There are positive findings within this report. Dementia champions are now in place in most hospitals, and the majority of hospitals have begun to collect personal information about people with dementia to help improve care. More people with dementia are now having their essential health needs assessed and we are seeing dementia care feature much more in hospital training strategies. A reduction in the use of antipsychotic drugs, some of which increase risk of death, was found. These are all welcome steps forward.
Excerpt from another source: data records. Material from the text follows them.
Lemma chunks_exact_encoded {A} (n : nat) (enc : A -> bytes) xs fuel :
  (0 < n)%nat -> (forall x, length (enc x) = n) -> (length (xs ≫= enc) <= fuel)%nat ->
  chunks_exact_fuel fuel n (xs ≫= enc) = enc <$> xs.
Proof.
  intros Hn Henc. revert fuel. induction xs as [|x xs IH]; intros fuel Hf; cbn [mbind list_bind fmap list_fmap].
  - destruct fuel; [done|]. cbn [chunks_exact_fuel length]. by rewrite (proj2 (Nat.ltb_lt 0 n)).
  - rewrite bind_cons, length_app, Henc in Hf. destruct fuel as [|fuel]; [lia|]. cbn [chunks_exact_fuel].
    rewrite (proj2 (Nat.ltb_ge _ _)) by (rewrite length_app, Henc; lia).
    rewrite take_app_length', drop_app_length' by (by rewrite Henc). f_equal. apply IH. lia.
Qed.

Lemma parse_communities_encoded cs : Forall (fun c => 0 <= c.1 < 65536 /\ 0 <= c.2 < 65536) cs ->
  parse_communities (cs ≫= (fun c => to_be 2 c.1 ++ to_be 2 c.2)) = (fun c => (fmt_dec c.1 ++ ":" ++ fmt_dec c.2)%string) <$> cs.
Proof.
  intros Hcs. unfold parse_communities, chunks_exact. rewrite chunks_exact_encoded; [|lia|intros; by rewrite length_app, !length_to_be|done].
  induction Hcs as [|c cs [H1 H2] _ IH]; [done|]. rewrite !fmap_cons, IH. f_equal. unfold format_community, num_at.
  rewrite drop_0. rewrite (take_app_length' (to_be 2 c.1)), (drop_app_length' (to_be 2 c.1)) by (by rewrite length_to_be).
  rewrite take_ge by (by rewrite length_to_be). by rewrite !be_to_be.
Qed.

(** *** The attributes *)

(** The state after the attributes [items]. *)
Definition said_state (items : list (Z * PathItem)) : PathState :=
  mkPathState (default ""%string (said_next_hop items)) (default [] (said_as_path items)) (default [] (said_communities items))
    (said_med items) (said_local_pref items) [] [].

Lemma last_of_snoc {A} (f : PathItem -> option A) items x :
  last_of f (items ++ [x]) = match f x.2 with Some y => Some y | None => last_of f items end.
Proof. unfold last_of. rewrite omap_app. cbn. destruct (f x.2); [by rewrite last_snoc|by rewrite app_nil_r]. Qed.

Lemma attribute_said items x : item_ok x ->
  attribute (item_code x.2) (item_value x.2) (said_state items) = Ok (said_state (items ++ [x])).
Proof.
  intros [Hw _]. unfold said_state, said_next_hop, said_as_path, said_communities, said_med, said_local_pref.
  rewrite !last_of_snoc. destruct (x.2) as [segs|addr|n|n|cs|code value]; cbn [item_code item_value attribute item_wf] in *.
  - by rewrite parse_as_path_encoded.
  - by rewrite Hw.
  - rewrite blen_to_be. cbn [Z.eqb Z.of_nat Pos.eqb Pos.of_succ_nat Pos.succ]. by rewrite be_to_be.
  - rewrite blen_to_be. cbn [Z.eqb Z.of_nat Pos.eqb Pos.of_succ_nat Pos.succ]. by rewrite be_to_be.
  - by rewrite parse_communities_encoded.
  - destruct Hw as [_ Hc]. rewrite !not_elem_of_cons in Hc. unfold attribute. repeat case_match; try done; subst; exfalso; tauto.
Qed.

Lemma handle_items items done_ : Forall item_ok items ->
  for_each ((fun x => mkWireAttribute x.1 (item_code x.2) (item_value x.2)) <$> items)
    (fun a => attribute (wa_type a) (wa_value a)) (said_state done_) = Ok (said_state (done_ ++ items)).
Proof.
  intros Hi. revert done_. induction Hi as [|x items Hx _ IH]; intros done_; [by rewrite app_nil_r|].
  rewrite fmap_cons. cbn [for_each wa_type wa_value]. rewrite attribute_said by done. cbn [mbind outcome_bind].
  rewrite IH. by rewrite <- app_assoc.
Qed.
(** ** Classification *)

Definition contains_any (text : string) (needles : list string) : bool := existsb (fun n => text_contains n text) needles.

(** The text of the bindings, in lower case. *)
Definition varbinds_text (varbinds : list SnmpVarBind) : string :=
  to_ascii_lowercase (String.concat " " ((fun vb => vb_oid vb ++ " " ++ vb_value vb)%string <$> varbinds)).

Definition classify_trap (trap_oid enterprise_oid : string) (generic_trap specific_trap : option Z) (varbinds : list SnmpVarBind)
    : string * string * string :=
  let text := varbinds_text varbinds in
  let message :=
    if negb (blank text) then text
    else if negb (bool_decide (trap_oid = ""%string)) then ("trap oid " ++ trap_oid)%string
    else "snmp trap"%string in
  let named oid n := bool_decide (trap_oid = oid) || bool_decide (generic_trap = Some n) in
  if named OID_COLD_START 0 then ("snmp_cold_start", "startup", "device coldStart trap received")%string
  else if named OID_WARM_START 1 then ("snmp_warm_start", "startup", "device warmStart trap received")%string
  else if named OID_LINK_DOWN 2 then ("snmp_link_down", "interface", "linkDown trap received: " ++ message)%string
  else if named OID_LINK_UP 3 then ("snmp_link_up", "interface", "linkUp trap received: " ++ message)%string
  else if named OID_AUTH_FAILURE 4 || text_contains "auth" text
       then ("snmp_auth_failure", "auth", "authenticationFailure trap received: " ++ message)%string
  else if contains_any text ["psu"; "power"; "temperature"; "thermal"; "fan"; "voltage"; "env"]%string
       then ("snmp_environmental", "environmental", "environmental trap received: " ++ message)%string
  else if contains_any text ["fru"; "linecard"; "line card"; "fabric"; "module"; "chassis"]%string
       then ("snmp_fru_failure", "fru", "fru trap received: " ++ message)%string
  else if bool_decide (generic_trap = Some 6) || starts_with enterprise_oid trap_oid
       then ("snmp_enterprise_specific", "enterprise",
             "enterprise-specific trap " ++ enterprise_oid ++ from_option (fun v => "." ++ fmt_dec v) "" specific_trap ++ ": " ++ message)%string
  else ("snmp_raw", "raw", message)%string.

(** ** Messages *)

Section Trap.
Context (peer_addr : string) (timestamp_ns : Z).

Definition parse_v1_trap (pdu : bytes) (version community : string) : Outcome string SnmpTrapEvent :=
  run
    (let! enterprise_oid := read_oid in
     let! _agent_addr := read_expected 0x40 in
     let! generic_trap := read_integer in
     let! specific_trap := read_integer in
     let! uptime_ticks := read_unsigned 0x43 in
     let! binds := read_expected 0x30 in
     let! varbinds := ber_lift (parse_varbinds binds) in
     let trap_oid :=
       if generic_trap =? 0 then OID_COLD_START
       else if generic_trap =? 1 then OID_WARM_START
       else if generic_trap =? 2 then OID_LINK_DOWN
       else if generic_trap =? 3 then OID_LINK_UP
       else if generic_trap =? 4 then OID_AUTH_FAILURE
       else if generic_trap =? 6 then (enterprise_oid ++ ".0." ++ fmt_dec specific_trap)%string
       else enterprise_oid in
     let '(event_type, category, message) :=
       classify_trap trap_oid enterprise_oid (Some generic_trap) (Some specific_trap) varbinds in
     ber_ret (mkTrap timestamp_ns peer_addr version community event_type trap_oid category message enterprise_oid
                (Some generic_trap) (Some specific_trap) (Some uptime_ticks) varbinds "" "" 0 "" ""))
    pdu.

Definition parse_v2_trap (pdu : bytes) (version community : string) (pdu_tag : Z) : Outcome string SnmpTrapEvent :=
  if negb (in_range 0xA0 0xA8 pdu_tag) then Err ("unexpected snmp pdu tag 0x" ++ tag_text pdu_tag)%string
  else
    run
      (let! _request_id := read_integer in
       let! _error_status := read_integer in
       let! _error_index := read_integer in
       let! binds := read_expected 0x30 in
       let! varbinds := ber_lift (parse_varbinds binds) in
       let trap_oid := default ""%string (find_varbind_oid varbinds OID_SNMP_TRAP) in
       let enterprise_oid := before_sep ".0." trap_oid in
       let uptime_ticks := find_varbind_u64 varbinds OID_SYS_UPTIME in
       let '(event_type, category, message) := classify_trap trap_oid enterprise_oid None None varbinds in
       ber_ret (mkTrap timestamp_ns peer_addr version community event_type trap_oid category message enterprise_oid
                  None None uptime_ticks varbinds "" "" 0 "" ""))
      pdu.

(** The reader goes on whatever each read returned. *)
Definition parse_usm_security_name (params : bytes) : Outcome string string :=
  match run (read_expected 0x30) params with
  | Ok seq =>
      let r := ber_new seq in
      let r := (read_octet_string r).2 in
      let r := (read_tlv r).2 in
      let r := (read_tlv r).2 in
      match (read_octet_string r).1 with
      | Ok name_bytes => Ok (from_utf8_lossy name_bytes)
      | Err _ => Ok ""%string
      | Panic => Panic
      | Diverge => Diverge
      end
  | Err _ => Ok ""%string
  | Panic => Panic
  | Diverge => Diverge
  end.

(** The community or the name of the user, and the PDU with its tag. *)
Definition message_body (version : Z) : Ber (string * Z * bytes) :=
  if (version =? 0) || (version =? 1) then
    let! community := read_octet_string_text in
    let! pdu := read_tlv in
    ber_ret (community, pdu.1, pdu.2)
  else if version =? 3 then
    let! _header := read_expected 0x30 in
    let! usm_params_bytes := read_octet_string in
    let! usm_security_name := ber_lift (parse_usm_security_name usm_params_bytes) in
    let! scoped := read_tlv in
    if negb (scoped.1 =? 0x30)
    then ber_lift (Err "encrypted SNMPv3 scoped PDU (privProtocol != none) is not yet supported"%string)
    else
      let! pdu := ber_lift (run (let! _context_engine_id := read_octet_string in
                                 let! _context_name := read_octet_string in
                                 read_tlv) scoped.2) in
      ber_ret (usm_security_name, pdu.1, pdu.2)
  else ber_lift (Err ("unsupported snmp version " ++ fmt_dec version)%string).

(** [event.raw_hex = ..; event.raw_len = ..; if version == 3 { .. }] *)
Definition finish_event (raw : bytes) (version : Z) (e : SnmpTrapEvent) : SnmpTrapEvent :=
  mkTrap (sn_timestamp_ns e) (sn_peer_addr e) (sn_version e) (if version =? 3 then ""%string else sn_community e) (sn_event_type e)
    (sn_trap_oid e) (sn_category e) (sn_message e) (sn_enterprise_oid e) (sn_generic_trap e) (sn_specific_trap e)
    (sn_uptime_ticks e) (sn_varbinds e) (sn_parse_error e) (hex_encode raw) (blen raw)
    (if version =? 3 then sn_community e else sn_usm_security_name e) (sn_usm_auth_protocol e).

Definition version_name (version : Z) : string :=
  if version =? 0 then "v1" else if version =? 1 then "v2c" else if version =? 3 then "v3" else "unknown".

Definition parse_snmp_message (raw : bytes) : Outcome string SnmpTrapEvent :=
  message ← run (read_expected 0x30) raw;
  body ← run (let! version := read_integer in let! body := message_body version in ber_ret (version, body)) message;
  let '(version, (community, pdu_tag, pdu_content)) := body in
  event ← (if (version =? 0) && (pdu_tag =? 0xA4) then parse_v1_trap pdu_content (version_name version) community
           else parse_v2_trap pdu_content (version_name version) community pdu_tag);
  Ok (finish_event raw version event).

(** [unwrap_or_else]: an event that carries the error. *)
Definition raw_event (raw : bytes) (error : string) : SnmpTrapEvent :=
  mkTrap timestamp_ns peer_addr "unknown" "" "snmp_raw" "" "raw" "unparsed snmp trap" "" None None None [] error
    (hex_encode raw) (blen raw) "" "".

Definition event_of (raw : bytes) : Outcome Empty_set SnmpTrapEvent :=
  match parse_snmp_message raw with
  | Ok e => Ok e
  | Err error => Ok (raw_event raw error)
  | Panic => Panic
  | Diverge => Diverge
  end.

End Trap.

(** ** Facts

    The patterns are read from YAML files by another crate.  A [BTreeMap] is a
    list of pairs in the order of its keys, or a [gmap] where only lookups
    matter. *)

Record IndexSuffixField := mkSuffix { sf_field : string; sf_byte_offset : Z; sf_suffix_type : string }.

Record SnmpOidPattern := mkPattern {
  pt_fact_type : string;
  pt_trap_oid : string;
  pt_fields : list (string * string);
  pt_field_schema : gmap string string;
  pt_index_suffix_fields : list IndexSuffixField;
}.

Record SnmpFact := mkFact {
  fa_timestamp_ns : Z;
  fa_fact_type : string;
  fa_trap_oid : string;
  fa_peer_addr : string;
  fa_enterprise_oid : string;
  fa_field_schema : gmap string string;
  fa_fields : gmap string string;
}.

Definition parse_index_suffix (components : list string) (isf : IndexSuffixField) : option string :=
  let count := Z.abs (sf_byte_offset isf) in
  slice ←
    (if sf_byte_offset isf <? 0 then
       if blen components <? count then None else Some (drop (Z.to_nat (blen components - count)) components)
     else
       let start := sf_byte_offset isf in
       if blen components <? start + count then None
       else Some (take (Z.to_nat count) (drop (Z.to_nat start) components)));
  if bool_decide (sf_suffix_type isf = "ipv4"%string) then
    if negb (blen slice =? 4) then None
    else
      let octets := omap (parse_unsigned 256) slice in
      if negb (blen octets =? 4) then None else Some (String.concat "." (fmt_dec <$> octets))
  else if bool_decide (sf_suffix_type isf = "integer"%string) then
    s ← head slice; fmt_dec <$> parse_i64 s
  else Some (String.concat "." slice).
Further improvement is required and there remains a gap between written policies and actual practice. Too few patients are being assessed for delirium risk and for cognitive function, and may therefore fail to receive vital care. Despite more systematic collection of personal information about patients’ needs, preferences and communication requirements, this is often not recorded in the patient notes, so staff remain unaware of how best to care for the individual. Discharge plans often fail to record important details about ongoing health needs. At the point of audit, only 36% of hospitals had a fully developed care pathway in place, and we recommend that hospitals now address this with urgency. In terms of dementia awareness, there remains a huge need for much better staff training and support if we are to provide comprehensive, safe and dignified dementia care across the board.